Collected data entries
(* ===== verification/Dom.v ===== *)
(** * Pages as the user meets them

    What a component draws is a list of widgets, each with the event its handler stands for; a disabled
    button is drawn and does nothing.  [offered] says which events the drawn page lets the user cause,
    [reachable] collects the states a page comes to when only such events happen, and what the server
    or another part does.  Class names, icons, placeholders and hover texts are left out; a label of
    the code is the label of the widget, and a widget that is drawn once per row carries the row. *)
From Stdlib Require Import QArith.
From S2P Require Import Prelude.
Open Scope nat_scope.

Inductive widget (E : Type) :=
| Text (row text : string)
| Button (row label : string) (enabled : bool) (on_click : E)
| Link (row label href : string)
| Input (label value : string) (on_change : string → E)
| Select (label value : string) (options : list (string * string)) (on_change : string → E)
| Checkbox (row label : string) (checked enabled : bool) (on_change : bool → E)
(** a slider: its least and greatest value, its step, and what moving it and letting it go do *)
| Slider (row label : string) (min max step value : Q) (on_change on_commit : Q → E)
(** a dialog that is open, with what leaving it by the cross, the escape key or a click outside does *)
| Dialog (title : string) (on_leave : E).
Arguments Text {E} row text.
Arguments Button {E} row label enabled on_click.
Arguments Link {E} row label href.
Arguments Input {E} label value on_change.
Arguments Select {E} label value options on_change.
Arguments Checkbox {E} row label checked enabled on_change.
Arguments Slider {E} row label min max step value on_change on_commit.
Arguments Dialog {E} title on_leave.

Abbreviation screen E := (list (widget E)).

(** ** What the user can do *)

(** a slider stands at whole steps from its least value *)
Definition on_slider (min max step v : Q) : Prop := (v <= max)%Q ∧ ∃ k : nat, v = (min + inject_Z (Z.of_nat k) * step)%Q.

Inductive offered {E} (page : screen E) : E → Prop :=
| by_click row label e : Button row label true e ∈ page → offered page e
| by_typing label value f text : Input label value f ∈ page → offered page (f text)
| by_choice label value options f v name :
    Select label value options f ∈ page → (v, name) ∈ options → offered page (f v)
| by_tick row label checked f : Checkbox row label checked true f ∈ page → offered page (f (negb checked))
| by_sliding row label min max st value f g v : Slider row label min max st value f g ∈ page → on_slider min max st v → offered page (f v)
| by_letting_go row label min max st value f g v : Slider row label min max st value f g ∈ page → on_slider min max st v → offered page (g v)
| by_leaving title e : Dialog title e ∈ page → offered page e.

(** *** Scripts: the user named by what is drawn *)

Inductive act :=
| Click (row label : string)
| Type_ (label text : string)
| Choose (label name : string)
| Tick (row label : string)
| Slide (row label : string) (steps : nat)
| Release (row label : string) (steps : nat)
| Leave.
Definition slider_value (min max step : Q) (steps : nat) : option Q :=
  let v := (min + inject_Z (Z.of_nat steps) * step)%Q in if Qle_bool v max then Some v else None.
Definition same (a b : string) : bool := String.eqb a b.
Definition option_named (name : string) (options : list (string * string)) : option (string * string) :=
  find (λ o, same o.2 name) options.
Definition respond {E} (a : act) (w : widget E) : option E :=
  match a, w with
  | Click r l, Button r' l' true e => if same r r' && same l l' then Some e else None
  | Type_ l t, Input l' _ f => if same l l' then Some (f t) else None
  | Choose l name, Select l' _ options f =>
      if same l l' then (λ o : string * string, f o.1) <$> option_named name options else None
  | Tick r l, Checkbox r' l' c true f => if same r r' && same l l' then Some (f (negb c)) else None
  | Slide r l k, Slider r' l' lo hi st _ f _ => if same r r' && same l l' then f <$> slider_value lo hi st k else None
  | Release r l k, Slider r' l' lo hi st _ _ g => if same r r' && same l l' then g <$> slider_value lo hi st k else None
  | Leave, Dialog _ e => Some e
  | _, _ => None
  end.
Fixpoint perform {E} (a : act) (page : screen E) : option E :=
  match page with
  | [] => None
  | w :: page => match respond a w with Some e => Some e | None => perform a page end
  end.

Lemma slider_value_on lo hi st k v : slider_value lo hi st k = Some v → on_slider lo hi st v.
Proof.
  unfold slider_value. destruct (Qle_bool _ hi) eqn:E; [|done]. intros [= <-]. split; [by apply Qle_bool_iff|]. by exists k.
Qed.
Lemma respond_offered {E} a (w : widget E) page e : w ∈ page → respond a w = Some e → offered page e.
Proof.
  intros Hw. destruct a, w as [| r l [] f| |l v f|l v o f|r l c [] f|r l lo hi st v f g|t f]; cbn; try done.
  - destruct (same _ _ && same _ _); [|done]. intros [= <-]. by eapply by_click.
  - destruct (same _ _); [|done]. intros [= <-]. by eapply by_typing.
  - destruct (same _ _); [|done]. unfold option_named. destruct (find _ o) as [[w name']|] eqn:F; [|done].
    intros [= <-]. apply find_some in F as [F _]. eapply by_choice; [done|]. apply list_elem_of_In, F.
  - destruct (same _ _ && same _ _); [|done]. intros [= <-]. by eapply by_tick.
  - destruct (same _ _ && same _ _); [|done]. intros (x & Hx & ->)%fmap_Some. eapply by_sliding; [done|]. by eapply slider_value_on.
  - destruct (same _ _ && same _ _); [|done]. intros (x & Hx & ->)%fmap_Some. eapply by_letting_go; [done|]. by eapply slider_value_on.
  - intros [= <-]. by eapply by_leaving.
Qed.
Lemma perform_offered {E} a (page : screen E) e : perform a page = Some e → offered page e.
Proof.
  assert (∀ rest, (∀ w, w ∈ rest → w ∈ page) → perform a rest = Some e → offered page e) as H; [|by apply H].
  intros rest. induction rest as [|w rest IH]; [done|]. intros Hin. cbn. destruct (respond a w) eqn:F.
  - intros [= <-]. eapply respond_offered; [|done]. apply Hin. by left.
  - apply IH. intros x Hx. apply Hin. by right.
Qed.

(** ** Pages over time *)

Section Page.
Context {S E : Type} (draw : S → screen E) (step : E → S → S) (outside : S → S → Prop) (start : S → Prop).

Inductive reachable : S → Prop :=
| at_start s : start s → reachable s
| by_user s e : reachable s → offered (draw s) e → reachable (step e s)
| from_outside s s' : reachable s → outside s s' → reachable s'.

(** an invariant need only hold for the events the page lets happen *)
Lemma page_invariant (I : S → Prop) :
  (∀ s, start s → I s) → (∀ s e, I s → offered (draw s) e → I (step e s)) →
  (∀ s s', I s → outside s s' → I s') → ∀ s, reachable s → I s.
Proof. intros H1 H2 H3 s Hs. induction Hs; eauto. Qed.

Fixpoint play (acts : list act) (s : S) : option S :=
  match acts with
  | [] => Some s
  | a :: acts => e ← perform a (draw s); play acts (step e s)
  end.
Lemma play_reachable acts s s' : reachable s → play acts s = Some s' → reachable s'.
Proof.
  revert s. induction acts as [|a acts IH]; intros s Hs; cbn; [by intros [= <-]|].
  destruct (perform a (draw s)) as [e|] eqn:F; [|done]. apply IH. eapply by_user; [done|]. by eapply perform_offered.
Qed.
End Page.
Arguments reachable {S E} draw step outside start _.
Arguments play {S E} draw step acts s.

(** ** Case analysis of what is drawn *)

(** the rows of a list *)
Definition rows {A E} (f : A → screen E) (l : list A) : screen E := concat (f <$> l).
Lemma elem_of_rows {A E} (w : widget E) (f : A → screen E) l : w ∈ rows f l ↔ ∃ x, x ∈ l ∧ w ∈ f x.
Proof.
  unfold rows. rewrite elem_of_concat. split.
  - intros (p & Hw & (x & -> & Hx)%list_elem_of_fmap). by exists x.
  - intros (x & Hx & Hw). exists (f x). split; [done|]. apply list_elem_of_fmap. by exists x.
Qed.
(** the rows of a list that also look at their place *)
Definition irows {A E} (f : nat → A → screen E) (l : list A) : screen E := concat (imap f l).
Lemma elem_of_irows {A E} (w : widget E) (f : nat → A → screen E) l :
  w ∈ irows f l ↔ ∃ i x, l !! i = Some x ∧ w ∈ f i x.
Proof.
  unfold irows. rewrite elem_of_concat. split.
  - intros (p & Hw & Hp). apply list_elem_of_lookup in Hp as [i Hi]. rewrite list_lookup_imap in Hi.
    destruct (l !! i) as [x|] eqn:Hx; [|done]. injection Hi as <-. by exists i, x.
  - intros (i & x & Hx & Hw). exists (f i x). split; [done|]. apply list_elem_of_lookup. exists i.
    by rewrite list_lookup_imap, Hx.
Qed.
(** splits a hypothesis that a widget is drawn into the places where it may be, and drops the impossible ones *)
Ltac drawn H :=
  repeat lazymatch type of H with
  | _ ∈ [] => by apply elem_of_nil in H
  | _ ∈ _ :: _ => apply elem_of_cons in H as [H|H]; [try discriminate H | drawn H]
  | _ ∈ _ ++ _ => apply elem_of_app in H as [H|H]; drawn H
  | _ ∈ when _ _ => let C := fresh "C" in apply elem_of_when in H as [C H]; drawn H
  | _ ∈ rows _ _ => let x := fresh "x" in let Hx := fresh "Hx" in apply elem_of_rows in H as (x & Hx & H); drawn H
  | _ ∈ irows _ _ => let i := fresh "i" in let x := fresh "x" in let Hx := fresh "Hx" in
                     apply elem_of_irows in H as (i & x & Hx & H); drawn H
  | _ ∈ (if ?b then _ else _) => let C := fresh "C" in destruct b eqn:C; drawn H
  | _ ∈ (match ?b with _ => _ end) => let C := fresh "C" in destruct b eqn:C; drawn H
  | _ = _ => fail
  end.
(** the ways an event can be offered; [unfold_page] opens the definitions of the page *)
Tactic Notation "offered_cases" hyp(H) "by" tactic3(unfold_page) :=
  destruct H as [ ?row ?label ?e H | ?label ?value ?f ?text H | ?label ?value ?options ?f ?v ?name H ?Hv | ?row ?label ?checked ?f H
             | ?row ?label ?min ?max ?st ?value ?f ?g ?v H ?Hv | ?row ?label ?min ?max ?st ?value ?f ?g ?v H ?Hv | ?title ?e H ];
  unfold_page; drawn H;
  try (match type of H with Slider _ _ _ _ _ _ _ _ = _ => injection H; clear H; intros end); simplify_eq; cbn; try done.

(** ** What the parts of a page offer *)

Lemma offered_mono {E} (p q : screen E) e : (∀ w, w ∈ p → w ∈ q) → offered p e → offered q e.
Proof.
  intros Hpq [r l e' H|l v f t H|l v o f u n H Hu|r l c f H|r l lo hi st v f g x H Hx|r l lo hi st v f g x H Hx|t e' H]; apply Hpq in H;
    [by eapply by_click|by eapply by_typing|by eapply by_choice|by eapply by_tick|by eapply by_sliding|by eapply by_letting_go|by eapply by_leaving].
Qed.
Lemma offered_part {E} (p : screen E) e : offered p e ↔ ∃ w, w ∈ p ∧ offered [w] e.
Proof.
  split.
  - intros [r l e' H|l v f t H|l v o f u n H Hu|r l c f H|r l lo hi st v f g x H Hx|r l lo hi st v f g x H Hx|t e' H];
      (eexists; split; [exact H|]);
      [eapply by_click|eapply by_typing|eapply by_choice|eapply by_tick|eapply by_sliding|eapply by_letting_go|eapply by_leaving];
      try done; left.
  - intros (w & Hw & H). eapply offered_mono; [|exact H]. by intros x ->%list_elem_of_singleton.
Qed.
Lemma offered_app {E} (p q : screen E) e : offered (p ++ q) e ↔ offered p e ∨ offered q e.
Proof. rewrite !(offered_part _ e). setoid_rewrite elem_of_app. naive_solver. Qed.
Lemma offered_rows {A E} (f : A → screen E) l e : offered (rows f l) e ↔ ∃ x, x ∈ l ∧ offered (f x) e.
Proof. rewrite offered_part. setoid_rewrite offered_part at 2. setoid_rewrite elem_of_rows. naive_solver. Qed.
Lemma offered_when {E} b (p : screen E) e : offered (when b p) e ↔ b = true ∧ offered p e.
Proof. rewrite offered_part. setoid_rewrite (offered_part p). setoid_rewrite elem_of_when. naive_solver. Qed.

---

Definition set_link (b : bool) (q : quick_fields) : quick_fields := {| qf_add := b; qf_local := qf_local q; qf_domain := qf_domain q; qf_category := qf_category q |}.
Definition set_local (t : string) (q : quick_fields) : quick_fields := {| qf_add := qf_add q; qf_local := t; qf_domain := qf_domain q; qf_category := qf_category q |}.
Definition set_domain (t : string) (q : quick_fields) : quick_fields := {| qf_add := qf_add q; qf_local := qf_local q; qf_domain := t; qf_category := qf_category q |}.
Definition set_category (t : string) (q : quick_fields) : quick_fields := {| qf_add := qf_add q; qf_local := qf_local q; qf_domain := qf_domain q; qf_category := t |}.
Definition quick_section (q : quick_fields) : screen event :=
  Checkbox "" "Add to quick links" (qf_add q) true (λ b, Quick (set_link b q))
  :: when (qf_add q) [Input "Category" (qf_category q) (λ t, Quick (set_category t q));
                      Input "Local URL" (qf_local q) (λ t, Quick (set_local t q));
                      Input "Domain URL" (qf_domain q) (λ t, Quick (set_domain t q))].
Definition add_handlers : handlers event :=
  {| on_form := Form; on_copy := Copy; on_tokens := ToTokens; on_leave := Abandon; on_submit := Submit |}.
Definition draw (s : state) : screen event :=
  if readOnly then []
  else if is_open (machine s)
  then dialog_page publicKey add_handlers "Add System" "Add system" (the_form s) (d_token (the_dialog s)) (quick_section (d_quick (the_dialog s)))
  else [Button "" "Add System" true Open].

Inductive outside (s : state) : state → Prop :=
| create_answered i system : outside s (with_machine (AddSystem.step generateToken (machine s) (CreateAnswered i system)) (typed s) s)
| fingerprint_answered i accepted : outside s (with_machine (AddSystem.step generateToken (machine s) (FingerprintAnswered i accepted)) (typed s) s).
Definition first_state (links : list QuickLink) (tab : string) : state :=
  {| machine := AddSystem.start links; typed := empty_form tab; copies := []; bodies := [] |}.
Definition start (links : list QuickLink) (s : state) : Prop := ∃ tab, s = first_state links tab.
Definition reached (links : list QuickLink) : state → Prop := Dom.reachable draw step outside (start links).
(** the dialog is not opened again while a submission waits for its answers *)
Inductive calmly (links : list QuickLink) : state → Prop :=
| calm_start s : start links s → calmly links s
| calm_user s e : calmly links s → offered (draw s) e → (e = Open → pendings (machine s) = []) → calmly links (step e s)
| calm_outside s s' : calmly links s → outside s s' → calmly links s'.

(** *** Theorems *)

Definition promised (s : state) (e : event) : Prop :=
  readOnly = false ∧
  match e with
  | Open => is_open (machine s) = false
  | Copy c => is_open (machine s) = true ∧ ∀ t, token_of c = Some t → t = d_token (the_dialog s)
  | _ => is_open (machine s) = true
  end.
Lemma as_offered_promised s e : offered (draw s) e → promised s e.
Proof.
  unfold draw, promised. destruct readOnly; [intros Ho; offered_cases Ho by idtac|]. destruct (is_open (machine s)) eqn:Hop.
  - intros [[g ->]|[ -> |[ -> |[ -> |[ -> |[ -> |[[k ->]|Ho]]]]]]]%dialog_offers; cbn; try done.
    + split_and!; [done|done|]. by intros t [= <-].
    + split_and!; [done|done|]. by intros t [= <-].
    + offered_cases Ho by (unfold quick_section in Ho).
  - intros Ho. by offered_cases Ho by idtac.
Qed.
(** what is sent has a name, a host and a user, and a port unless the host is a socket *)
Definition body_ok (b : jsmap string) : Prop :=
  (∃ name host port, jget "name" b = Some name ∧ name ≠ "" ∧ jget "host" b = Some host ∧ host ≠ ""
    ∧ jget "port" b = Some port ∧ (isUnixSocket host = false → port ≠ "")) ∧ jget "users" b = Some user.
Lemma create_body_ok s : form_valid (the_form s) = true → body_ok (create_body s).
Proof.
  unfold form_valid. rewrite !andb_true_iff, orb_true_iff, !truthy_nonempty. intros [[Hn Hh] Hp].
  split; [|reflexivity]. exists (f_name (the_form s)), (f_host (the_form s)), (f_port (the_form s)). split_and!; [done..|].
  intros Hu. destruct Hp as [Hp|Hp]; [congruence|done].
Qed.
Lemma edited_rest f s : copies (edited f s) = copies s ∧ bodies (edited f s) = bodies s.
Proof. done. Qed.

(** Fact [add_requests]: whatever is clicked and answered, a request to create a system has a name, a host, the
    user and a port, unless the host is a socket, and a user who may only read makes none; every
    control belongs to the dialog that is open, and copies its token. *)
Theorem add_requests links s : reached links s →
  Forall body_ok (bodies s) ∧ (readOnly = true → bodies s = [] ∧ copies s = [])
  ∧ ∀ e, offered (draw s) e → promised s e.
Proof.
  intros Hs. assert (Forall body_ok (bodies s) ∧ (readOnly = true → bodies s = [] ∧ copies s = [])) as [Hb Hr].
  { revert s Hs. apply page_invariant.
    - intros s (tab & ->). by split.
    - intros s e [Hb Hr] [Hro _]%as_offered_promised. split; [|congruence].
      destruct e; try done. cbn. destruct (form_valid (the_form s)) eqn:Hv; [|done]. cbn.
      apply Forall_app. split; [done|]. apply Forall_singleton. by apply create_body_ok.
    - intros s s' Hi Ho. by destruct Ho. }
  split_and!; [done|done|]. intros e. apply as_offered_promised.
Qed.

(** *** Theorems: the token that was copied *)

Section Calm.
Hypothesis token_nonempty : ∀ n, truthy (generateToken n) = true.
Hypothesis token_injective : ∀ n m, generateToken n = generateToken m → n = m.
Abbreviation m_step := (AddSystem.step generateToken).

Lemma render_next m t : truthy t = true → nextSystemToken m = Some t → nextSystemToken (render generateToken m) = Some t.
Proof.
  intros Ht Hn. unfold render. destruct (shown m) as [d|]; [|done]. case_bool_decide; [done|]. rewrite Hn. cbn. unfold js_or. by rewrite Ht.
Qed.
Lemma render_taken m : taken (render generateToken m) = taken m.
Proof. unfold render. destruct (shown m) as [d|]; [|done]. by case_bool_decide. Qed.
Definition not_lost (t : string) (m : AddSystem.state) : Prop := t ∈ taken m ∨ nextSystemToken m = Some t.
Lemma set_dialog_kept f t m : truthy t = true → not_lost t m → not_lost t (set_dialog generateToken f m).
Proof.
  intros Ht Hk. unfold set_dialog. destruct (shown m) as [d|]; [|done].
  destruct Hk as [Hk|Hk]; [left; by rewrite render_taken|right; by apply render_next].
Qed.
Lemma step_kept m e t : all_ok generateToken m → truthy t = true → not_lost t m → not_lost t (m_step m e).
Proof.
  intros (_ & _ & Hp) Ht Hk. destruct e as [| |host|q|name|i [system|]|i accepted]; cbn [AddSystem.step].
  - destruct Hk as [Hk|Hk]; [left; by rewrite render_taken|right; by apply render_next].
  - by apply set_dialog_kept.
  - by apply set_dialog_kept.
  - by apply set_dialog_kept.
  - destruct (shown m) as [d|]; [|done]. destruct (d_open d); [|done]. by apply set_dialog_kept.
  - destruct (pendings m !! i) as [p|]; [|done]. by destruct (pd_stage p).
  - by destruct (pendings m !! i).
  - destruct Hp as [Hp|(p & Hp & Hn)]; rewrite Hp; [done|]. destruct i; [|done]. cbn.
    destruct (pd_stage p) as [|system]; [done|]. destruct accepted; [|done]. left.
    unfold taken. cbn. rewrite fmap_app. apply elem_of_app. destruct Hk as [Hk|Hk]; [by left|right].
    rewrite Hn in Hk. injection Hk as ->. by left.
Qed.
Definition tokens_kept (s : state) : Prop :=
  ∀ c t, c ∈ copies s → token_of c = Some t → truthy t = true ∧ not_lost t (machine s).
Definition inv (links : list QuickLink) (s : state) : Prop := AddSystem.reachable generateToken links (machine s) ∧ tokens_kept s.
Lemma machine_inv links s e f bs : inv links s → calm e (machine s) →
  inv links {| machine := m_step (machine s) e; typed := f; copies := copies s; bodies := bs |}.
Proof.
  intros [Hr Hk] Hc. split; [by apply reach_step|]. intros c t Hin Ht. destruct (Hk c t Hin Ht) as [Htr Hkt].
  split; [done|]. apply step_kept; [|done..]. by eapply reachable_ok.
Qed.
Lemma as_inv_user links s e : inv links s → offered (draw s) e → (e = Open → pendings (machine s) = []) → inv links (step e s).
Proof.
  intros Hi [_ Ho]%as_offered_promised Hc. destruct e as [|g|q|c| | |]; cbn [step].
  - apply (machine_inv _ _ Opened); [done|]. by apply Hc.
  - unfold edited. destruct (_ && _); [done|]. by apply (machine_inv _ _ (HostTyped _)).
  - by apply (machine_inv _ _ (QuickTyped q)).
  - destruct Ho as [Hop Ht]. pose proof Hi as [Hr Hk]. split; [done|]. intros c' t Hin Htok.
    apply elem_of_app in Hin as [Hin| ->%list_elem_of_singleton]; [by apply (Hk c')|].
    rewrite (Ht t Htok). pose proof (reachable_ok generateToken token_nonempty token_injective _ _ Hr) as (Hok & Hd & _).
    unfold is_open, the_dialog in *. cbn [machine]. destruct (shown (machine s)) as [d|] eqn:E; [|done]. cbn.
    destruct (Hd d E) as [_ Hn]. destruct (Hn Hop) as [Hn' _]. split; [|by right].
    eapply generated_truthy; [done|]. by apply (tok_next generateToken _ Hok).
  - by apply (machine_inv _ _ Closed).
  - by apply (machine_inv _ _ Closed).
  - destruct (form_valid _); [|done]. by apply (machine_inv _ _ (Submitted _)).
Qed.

Exercise prompt. Only the lines containing the word "Require" should be returned from the data above.

Solution to this problem.
From Stdlib Require Import QArith.
From S2P Require Import Prelude.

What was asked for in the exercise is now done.